◆ EXERCISE GOAL ◆
Reproduce the records below exactly, but only between the lines holding "Hy|apply Hy'|exact Hp|]." and "intros Hst Hy", inclusive.

(SUPPLIED MATERIAL Opens)

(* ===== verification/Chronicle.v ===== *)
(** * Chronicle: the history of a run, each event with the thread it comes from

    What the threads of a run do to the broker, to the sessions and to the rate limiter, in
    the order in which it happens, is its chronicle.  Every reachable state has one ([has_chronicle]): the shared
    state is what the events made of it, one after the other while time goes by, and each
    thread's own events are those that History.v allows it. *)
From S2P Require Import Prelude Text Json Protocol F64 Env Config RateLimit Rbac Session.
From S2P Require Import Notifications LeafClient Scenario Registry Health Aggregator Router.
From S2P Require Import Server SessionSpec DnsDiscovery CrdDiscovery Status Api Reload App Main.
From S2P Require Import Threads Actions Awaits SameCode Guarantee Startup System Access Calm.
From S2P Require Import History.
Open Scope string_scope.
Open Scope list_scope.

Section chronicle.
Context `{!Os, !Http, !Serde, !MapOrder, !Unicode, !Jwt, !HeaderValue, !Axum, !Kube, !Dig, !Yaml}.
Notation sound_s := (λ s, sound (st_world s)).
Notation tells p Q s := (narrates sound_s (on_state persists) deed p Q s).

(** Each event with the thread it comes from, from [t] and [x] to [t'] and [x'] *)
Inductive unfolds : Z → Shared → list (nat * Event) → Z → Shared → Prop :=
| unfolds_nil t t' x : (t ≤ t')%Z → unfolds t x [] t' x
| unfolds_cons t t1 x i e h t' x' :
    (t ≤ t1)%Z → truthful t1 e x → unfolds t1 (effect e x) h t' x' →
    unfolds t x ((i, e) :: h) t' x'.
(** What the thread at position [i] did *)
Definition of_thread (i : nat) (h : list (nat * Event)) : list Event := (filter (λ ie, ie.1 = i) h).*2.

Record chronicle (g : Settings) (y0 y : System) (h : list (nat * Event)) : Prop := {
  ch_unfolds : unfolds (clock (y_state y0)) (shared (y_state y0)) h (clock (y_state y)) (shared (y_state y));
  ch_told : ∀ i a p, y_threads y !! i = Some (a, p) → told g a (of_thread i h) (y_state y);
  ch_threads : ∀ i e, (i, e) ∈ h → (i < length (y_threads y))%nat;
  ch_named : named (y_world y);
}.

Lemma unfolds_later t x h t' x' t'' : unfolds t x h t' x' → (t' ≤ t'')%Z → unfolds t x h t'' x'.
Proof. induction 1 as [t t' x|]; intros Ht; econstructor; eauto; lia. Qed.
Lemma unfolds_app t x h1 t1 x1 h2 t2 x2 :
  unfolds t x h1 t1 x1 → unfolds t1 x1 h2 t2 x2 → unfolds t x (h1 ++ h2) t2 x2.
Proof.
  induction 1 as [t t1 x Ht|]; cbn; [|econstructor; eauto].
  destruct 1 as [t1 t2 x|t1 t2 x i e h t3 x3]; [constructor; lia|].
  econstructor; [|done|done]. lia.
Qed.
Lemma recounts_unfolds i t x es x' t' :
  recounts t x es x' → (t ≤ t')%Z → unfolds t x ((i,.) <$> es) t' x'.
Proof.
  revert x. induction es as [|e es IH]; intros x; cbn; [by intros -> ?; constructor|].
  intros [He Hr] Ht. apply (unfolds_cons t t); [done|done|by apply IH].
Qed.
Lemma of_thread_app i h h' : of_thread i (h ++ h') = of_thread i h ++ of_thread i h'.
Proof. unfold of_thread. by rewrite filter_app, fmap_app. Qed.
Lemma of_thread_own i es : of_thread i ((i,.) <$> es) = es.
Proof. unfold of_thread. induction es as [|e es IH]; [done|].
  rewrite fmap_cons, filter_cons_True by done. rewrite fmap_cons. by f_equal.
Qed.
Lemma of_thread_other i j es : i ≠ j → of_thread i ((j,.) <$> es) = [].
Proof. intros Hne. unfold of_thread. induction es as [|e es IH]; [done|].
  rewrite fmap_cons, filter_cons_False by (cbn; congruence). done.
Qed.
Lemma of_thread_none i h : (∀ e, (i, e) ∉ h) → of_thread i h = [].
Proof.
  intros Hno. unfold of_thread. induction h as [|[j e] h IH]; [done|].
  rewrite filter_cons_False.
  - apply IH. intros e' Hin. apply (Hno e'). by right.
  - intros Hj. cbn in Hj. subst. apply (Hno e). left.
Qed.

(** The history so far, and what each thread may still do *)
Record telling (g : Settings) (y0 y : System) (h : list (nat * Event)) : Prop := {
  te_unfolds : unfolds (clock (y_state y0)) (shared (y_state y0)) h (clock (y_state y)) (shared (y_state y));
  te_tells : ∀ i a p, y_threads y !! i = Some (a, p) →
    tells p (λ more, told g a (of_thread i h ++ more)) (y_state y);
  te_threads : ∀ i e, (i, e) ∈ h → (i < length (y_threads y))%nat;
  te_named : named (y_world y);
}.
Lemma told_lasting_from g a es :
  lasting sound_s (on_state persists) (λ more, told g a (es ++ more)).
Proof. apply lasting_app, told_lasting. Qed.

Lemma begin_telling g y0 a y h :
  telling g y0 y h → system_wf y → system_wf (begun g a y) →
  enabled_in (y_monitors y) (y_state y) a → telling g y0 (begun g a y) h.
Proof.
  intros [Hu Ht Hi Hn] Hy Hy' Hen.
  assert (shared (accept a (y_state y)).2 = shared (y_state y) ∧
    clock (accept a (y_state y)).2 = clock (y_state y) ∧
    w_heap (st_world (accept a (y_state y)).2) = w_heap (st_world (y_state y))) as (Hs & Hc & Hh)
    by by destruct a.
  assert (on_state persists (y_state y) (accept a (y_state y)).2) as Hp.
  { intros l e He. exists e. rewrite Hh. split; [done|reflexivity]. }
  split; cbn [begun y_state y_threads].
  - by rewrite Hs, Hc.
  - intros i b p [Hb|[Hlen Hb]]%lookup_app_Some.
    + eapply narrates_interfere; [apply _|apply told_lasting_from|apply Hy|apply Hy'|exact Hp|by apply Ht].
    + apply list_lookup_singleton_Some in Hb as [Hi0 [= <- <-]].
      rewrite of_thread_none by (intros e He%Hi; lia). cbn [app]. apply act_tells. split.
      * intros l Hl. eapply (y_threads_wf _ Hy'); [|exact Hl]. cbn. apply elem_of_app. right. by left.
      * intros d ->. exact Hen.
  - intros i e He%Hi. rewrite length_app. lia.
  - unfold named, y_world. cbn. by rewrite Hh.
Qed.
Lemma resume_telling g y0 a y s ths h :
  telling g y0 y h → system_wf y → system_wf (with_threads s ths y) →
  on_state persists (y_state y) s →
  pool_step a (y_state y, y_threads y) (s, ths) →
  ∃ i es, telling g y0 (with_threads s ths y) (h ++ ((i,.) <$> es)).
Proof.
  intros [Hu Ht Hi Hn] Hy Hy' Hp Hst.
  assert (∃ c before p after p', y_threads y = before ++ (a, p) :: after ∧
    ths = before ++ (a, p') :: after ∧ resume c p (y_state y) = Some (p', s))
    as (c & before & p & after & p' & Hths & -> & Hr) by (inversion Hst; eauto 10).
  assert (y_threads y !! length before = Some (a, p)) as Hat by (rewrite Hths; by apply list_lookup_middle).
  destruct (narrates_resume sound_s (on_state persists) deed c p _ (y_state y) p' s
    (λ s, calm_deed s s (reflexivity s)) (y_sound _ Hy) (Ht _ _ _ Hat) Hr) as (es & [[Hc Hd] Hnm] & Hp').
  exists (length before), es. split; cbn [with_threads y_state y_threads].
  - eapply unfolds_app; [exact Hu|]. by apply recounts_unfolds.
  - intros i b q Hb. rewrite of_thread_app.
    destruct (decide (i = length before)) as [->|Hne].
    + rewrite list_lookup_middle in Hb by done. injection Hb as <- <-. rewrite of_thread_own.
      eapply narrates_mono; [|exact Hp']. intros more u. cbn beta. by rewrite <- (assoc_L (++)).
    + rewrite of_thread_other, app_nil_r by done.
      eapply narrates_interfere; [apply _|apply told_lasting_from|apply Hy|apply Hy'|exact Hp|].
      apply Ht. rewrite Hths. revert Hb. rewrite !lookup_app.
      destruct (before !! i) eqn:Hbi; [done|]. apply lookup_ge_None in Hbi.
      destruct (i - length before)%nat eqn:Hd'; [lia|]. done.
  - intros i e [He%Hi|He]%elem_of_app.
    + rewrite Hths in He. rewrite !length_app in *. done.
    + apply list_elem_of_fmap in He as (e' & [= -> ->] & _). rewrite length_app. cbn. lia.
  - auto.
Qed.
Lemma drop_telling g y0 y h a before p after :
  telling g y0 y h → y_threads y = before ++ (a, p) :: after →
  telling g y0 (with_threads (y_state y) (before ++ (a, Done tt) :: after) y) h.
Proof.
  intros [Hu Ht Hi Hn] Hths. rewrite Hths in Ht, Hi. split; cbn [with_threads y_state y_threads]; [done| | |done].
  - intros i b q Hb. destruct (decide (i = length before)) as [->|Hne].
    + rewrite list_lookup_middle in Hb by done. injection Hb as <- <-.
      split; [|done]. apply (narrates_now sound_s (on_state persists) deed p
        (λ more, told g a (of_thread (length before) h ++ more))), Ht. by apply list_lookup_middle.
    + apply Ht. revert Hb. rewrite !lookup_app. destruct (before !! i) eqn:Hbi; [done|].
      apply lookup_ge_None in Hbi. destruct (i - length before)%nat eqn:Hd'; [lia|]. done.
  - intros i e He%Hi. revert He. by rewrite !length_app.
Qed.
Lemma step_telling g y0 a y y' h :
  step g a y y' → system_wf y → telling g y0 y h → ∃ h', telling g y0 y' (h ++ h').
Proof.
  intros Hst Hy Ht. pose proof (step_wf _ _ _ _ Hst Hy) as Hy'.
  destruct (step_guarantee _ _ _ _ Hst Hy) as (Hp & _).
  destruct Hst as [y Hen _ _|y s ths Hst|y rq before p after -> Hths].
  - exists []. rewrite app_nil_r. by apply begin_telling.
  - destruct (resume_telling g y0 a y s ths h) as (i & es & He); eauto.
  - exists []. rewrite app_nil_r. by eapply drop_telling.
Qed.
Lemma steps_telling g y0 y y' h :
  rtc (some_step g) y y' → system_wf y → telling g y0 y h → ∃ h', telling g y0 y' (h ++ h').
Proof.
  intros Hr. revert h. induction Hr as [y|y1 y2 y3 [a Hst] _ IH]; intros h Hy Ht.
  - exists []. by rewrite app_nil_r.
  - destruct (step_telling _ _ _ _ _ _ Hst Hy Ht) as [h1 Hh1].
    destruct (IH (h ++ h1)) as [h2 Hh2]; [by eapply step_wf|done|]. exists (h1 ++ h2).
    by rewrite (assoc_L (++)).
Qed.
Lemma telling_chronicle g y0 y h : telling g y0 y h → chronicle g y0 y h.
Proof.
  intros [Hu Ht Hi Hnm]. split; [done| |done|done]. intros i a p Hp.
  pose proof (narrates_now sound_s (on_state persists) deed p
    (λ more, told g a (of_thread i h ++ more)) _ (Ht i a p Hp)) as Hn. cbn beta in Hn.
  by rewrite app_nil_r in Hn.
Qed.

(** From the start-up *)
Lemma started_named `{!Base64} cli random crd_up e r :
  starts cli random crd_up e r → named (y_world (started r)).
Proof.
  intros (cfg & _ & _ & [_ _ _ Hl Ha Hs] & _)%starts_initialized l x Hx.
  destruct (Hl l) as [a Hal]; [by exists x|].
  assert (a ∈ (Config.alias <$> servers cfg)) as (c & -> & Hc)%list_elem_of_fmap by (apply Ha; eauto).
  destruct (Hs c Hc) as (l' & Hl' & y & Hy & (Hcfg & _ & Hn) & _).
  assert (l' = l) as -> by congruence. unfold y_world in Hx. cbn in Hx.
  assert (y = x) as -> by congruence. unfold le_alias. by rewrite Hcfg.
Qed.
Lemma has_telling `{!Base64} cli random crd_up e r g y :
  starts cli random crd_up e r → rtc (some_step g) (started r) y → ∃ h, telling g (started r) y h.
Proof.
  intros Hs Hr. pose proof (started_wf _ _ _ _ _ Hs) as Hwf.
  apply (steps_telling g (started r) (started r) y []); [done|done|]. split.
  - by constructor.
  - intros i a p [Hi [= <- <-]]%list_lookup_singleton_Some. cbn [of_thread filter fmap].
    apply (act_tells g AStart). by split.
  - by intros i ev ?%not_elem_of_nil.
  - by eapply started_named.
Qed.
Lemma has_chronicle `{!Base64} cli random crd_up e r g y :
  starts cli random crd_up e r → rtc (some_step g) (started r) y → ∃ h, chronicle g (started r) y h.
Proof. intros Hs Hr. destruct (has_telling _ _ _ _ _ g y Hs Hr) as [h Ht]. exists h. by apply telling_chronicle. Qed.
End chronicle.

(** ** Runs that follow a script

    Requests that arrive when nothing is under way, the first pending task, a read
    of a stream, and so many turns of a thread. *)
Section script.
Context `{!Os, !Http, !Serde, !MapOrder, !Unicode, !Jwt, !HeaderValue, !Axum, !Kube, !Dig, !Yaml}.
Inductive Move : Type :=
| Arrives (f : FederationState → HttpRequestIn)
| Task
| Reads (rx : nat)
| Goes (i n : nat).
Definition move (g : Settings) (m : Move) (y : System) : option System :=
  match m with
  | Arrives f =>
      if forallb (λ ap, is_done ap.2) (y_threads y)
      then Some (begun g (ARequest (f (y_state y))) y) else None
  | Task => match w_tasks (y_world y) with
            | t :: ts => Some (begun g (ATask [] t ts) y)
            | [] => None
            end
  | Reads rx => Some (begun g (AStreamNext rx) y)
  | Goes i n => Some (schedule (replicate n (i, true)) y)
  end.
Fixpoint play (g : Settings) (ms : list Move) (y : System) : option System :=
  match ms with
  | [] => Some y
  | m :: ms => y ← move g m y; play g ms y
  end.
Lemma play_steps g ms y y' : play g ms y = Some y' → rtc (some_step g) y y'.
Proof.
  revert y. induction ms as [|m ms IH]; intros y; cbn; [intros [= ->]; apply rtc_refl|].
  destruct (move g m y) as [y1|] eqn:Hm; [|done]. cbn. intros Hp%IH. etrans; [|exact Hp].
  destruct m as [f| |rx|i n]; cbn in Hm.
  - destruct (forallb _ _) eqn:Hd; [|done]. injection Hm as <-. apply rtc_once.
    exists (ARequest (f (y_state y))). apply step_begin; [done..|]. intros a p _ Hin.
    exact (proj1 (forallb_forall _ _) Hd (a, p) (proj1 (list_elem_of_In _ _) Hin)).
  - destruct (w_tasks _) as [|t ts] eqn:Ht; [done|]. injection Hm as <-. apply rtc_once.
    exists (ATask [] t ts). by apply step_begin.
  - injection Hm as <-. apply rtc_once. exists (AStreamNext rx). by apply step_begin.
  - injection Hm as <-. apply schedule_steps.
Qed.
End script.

(SUPPLIED MATERIAL Closes)

◆ RESULT ◆
      eapply narrates_interfere; [apply _|apply told_lasting_from|apply Hy|apply Hy'|exact Hp|].
      apply Ht. rewrite Hths. revert Hb. rewrite !lookup_app.
      destruct (before !! i) eqn:Hbi; [done|]. apply lookup_ge_None in Hbi.
      destruct (i - length before)%nat eqn:Hd'; [lia|]. done.
  - intros i e [He%Hi|He]%elem_of_app.
    + rewrite Hths in He. rewrite !length_app in *. done.
    + apply list_elem_of_fmap in He as (e' & [= -> ->] & _). rewrite length_app. cbn. lia.
  - auto.
Qed.
Lemma drop_telling g y0 y h a before p after :
  telling g y0 y h → y_threads y = before ++ (a, p) :: after →
  telling g y0 (with_threads (y_state y) (before ++ (a, Done tt) :: after) y) h.
Proof.
  intros [Hu Ht Hi Hn] Hths. rewrite Hths in Ht, Hi. split; cbn [with_threads y_state y_threads]; [done| | |done].
  - intros i b q Hb. destruct (decide (i = length before)) as [->|Hne].
    + rewrite list_lookup_middle in Hb by done. injection Hb as <- <-.
      split; [|done]. apply (narrates_now sound_s (on_state persists) deed p
        (λ more, told g a (of_thread (length before) h ++ more))), Ht. by apply list_lookup_middle.
    + apply Ht. revert Hb. rewrite !lookup_app. destruct (before !! i) eqn:Hbi; [done|].
      apply lookup_ge_None in Hbi. destruct (i - length before)%nat eqn:Hd'; [lia|]. done.
  - intros i e He%Hi. revert He. by rewrite !length_app.
Qed.
Lemma step_telling g y0 a y y' h :
  step g a y y' → system_wf y → telling g y0 y h → ∃ h', telling g y0 y' (h ++ h').
Proof.
  intros Hst Hy Ht. pose proof (step_wf _ _ _ _ Hst Hy) as Hy'.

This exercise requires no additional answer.